**YOUR TASK**
All of the entries below, duplicated exactly, make up the answer.

**Stored data entries**
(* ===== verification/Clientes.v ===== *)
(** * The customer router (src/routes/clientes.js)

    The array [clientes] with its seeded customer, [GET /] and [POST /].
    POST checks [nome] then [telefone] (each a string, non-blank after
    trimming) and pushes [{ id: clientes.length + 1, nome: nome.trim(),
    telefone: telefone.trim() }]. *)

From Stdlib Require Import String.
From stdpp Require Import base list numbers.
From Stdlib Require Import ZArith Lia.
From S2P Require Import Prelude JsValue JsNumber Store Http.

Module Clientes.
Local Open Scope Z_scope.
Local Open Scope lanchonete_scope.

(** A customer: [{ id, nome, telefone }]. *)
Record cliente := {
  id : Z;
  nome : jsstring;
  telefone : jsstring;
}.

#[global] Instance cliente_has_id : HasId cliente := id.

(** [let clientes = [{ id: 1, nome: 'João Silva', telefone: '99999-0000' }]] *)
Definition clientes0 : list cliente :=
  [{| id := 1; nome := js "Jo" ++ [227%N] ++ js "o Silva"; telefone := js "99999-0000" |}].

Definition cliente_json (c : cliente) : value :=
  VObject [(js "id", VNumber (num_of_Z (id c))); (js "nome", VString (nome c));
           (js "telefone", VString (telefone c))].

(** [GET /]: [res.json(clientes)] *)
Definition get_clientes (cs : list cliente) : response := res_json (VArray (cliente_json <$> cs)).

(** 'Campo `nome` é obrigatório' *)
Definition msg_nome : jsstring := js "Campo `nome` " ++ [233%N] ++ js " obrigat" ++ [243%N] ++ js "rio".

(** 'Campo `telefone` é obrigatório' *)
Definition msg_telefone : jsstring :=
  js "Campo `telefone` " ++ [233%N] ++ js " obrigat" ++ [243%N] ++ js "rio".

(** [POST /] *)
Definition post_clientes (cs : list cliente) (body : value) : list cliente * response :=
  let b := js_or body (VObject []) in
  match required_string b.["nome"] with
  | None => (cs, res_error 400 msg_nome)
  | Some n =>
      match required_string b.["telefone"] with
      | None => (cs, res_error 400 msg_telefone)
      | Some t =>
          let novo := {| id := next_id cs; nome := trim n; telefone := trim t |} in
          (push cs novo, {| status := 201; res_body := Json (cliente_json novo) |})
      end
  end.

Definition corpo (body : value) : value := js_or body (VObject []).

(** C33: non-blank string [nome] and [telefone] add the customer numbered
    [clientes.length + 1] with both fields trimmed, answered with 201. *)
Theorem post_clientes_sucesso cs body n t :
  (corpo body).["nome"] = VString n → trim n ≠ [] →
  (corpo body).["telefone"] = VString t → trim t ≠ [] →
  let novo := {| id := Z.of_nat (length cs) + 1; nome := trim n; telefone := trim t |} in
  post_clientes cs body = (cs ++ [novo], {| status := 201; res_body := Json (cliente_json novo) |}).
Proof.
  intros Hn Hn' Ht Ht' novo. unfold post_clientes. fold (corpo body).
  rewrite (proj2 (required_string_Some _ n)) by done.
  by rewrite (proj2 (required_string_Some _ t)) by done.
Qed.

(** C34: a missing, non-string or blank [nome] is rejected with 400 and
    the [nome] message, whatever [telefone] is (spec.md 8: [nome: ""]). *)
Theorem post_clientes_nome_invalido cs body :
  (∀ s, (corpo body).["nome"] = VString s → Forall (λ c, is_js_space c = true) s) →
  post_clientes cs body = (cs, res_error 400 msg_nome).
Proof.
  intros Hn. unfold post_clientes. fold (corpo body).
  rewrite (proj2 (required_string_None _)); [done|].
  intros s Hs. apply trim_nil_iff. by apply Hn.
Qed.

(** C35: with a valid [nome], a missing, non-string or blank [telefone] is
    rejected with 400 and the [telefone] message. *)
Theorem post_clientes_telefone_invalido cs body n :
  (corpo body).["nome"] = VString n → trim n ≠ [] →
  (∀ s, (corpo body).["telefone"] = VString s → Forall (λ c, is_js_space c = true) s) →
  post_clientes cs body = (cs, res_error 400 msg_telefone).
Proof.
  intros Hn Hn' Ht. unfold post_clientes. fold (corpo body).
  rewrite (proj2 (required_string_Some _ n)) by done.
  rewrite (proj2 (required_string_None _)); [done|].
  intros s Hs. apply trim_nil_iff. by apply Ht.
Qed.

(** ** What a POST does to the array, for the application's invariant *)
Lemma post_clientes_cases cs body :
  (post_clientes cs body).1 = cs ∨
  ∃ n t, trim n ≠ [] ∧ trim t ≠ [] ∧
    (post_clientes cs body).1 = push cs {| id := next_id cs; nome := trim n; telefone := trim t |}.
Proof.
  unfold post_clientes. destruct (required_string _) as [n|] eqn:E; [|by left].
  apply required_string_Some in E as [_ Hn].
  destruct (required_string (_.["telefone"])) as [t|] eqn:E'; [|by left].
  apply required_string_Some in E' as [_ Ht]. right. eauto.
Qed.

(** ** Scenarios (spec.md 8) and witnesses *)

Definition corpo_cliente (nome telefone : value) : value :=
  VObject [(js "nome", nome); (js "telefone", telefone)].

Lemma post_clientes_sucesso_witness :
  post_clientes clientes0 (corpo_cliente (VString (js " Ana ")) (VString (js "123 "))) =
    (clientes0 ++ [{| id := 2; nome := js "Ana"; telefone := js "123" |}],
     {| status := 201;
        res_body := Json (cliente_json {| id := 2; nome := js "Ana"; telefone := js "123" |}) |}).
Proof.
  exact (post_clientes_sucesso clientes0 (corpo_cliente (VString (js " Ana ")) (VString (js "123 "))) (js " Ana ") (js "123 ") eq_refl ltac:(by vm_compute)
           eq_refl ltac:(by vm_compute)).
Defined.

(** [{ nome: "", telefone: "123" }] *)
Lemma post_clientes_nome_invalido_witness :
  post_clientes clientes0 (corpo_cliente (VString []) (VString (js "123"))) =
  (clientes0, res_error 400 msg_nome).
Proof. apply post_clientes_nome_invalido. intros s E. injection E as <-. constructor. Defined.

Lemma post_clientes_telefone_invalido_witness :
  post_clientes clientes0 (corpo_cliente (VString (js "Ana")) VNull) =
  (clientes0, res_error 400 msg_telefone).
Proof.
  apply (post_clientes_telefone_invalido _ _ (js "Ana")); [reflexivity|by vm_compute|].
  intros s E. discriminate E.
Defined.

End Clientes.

**EXPECTED OUTPUT**
(* ===== verification/Clientes.v ===== *)
(** * The customer router (src/routes/clientes.js)

    The array [clientes] with its seeded customer, [GET /] and [POST /].
    POST checks [nome] then [telefone] (each a string, non-blank after
    trimming) and pushes [{ id: clientes.length + 1, nome: nome.trim(),
    telefone: telefone.trim() }]. *)

From Stdlib Require Import String.
From stdpp Require Import base list numbers.
From Stdlib Require Import ZArith Lia.
From S2P Require Import Prelude JsValue JsNumber Store Http.

Module Clientes.
Local Open Scope Z_scope.
Local Open Scope lanchonete_scope.

(** A customer: [{ id, nome, telefone }]. *)
Record cliente := {
  id : Z;
  nome : jsstring;
  telefone : jsstring;
}.

#[global] Instance cliente_has_id : HasId cliente := id.

(** [let clientes = [{ id: 1, nome: 'João Silva', telefone: '99999-0000' }]] *)
Definition clientes0 : list cliente :=
  [{| id := 1; nome := js "Jo" ++ [227%N] ++ js "o Silva"; telefone := js "99999-0000" |}].

Definition cliente_json (c : cliente) : value :=
  VObject [(js "id", VNumber (num_of_Z (id c))); (js "nome", VString (nome c));
           (js "telefone", VString (telefone c))].

(** [GET /]: [res.json(clientes)] *)
Definition get_clientes (cs : list cliente) : response := res_json (VArray (cliente_json <$> cs)).

(** 'Campo `nome` é obrigatório' *)
Definition msg_nome : jsstring := js "Campo `nome` " ++ [233%N] ++ js " obrigat" ++ [243%N] ++ js "rio".

(** 'Campo `telefone` é obrigatório' *)
Definition msg_telefone : jsstring :=
  js "Campo `telefone` " ++ [233%N] ++ js " obrigat" ++ [243%N] ++ js "rio".

(** [POST /] *)
Definition post_clientes (cs : list cliente) (body : value) : list cliente * response :=
  let b := js_or body (VObject []) in
  match required_string b.["nome"] with
  | None => (cs, res_error 400 msg_nome)
  | Some n =>
      match required_string b.["telefone"] with
      | None => (cs, res_error 400 msg_telefone)
      | Some t =>
          let novo := {| id := next_id cs; nome := trim n; telefone := trim t |} in
          (push cs novo, {| status := 201; res_body := Json (cliente_json novo) |})
      end
  end.

Definition corpo (body : value) : value := js_or body (VObject []).

(** C33: non-blank string [nome] and [telefone] add the customer numbered
    [clientes.length + 1] with both fields trimmed, answered with 201. *)
Theorem post_clientes_sucesso cs body n t :
  (corpo body).["nome"] = VString n → trim n ≠ [] →
  (corpo body).["telefone"] = VString t → trim t ≠ [] →
  let novo := {| id := Z.of_nat (length cs) + 1; nome := trim n; telefone := trim t |} in
  post_clientes cs body = (cs ++ [novo], {| status := 201; res_body := Json (cliente_json novo) |}).
Proof.
  intros Hn Hn' Ht Ht' novo. unfold post_clientes. fold (corpo body).
  rewrite (proj2 (required_string_Some _ n)) by done.
  by rewrite (proj2 (required_string_Some _ t)) by done.
Qed.

(** C34: a missing, non-string or blank [nome] is rejected with 400 and
    the [nome] message, whatever [telefone] is (spec.md 8: [nome: ""]). *)
Theorem post_clientes_nome_invalido cs body :
  (∀ s, (corpo body).["nome"] = VString s → Forall (λ c, is_js_space c = true) s) →
  post_clientes cs body = (cs, res_error 400 msg_nome).
Proof.
  intros Hn. unfold post_clientes. fold (corpo body).
  rewrite (proj2 (required_string_None _)); [done|].
  intros s Hs. apply trim_nil_iff. by apply Hn.
Qed.

(** C35: with a valid [nome], a missing, non-string or blank [telefone] is
    rejected with 400 and the [telefone] message. *)
Theorem post_clientes_telefone_invalido cs body n :
  (corpo body).["nome"] = VString n → trim n ≠ [] →
  (∀ s, (corpo body).["telefone"] = VString s → Forall (λ c, is_js_space c = true) s) →
  post_clientes cs body = (cs, res_error 400 msg_telefone).
Proof.
  intros Hn Hn' Ht. unfold post_clientes. fold (corpo body).
  rewrite (proj2 (required_string_Some _ n)) by done.
  rewrite (proj2 (required_string_None _)); [done|].
  intros s Hs. apply trim_nil_iff. by apply Ht.
Qed.

(** ** What a POST does to the array, for the application's invariant *)
Lemma post_clientes_cases cs body :
  (post_clientes cs body).1 = cs ∨
  ∃ n t, trim n ≠ [] ∧ trim t ≠ [] ∧
    (post_clientes cs body).1 = push cs {| id := next_id cs; nome := trim n; telefone := trim t |}.
Proof.
  unfold post_clientes. destruct (required_string _) as [n|] eqn:E; [|by left].
  apply required_string_Some in E as [_ Hn].
  destruct (required_string (_.["telefone"])) as [t|] eqn:E'; [|by left].
  apply required_string_Some in E' as [_ Ht]. right. eauto.
Qed.

(** ** Scenarios (spec.md 8) and witnesses *)

Definition corpo_cliente (nome telefone : value) : value :=
  VObject [(js "nome", nome); (js "telefone", telefone)].

Lemma post_clientes_sucesso_witness :
  post_clientes clientes0 (corpo_cliente (VString (js " Ana ")) (VString (js "123 "))) =
    (clientes0 ++ [{| id := 2; nome := js "Ana"; telefone := js "123" |}],
     {| status := 201;
        res_body := Json (cliente_json {| id := 2; nome := js "Ana"; telefone := js "123" |}) |}).
Proof.
  exact (post_clientes_sucesso clientes0 (corpo_cliente (VString (js " Ana ")) (VString (js "123 "))) (js " Ana ") (js "123 ") eq_refl ltac:(by vm_compute)
           eq_refl ltac:(by vm_compute)).
Defined.

(** [{ nome: "", telefone: "123" }] *)
Lemma post_clientes_nome_invalido_witness :
  post_clientes clientes0 (corpo_cliente (VString []) (VString (js "123"))) =
  (clientes0, res_error 400 msg_nome).
Proof. apply post_clientes_nome_invalido. intros s E. injection E as <-. constructor. Defined.

Lemma post_clientes_telefone_invalido_witness :
  post_clientes clientes0 (corpo_cliente (VString (js "Ana")) VNull) =
  (clientes0, res_error 400 msg_telefone).
Proof.
  apply (post_clientes_telefone_invalido _ _ (js "Ana")); [reflexivity|by vm_compute|].
  intros s E. discriminate E.
Defined.

End Clientes.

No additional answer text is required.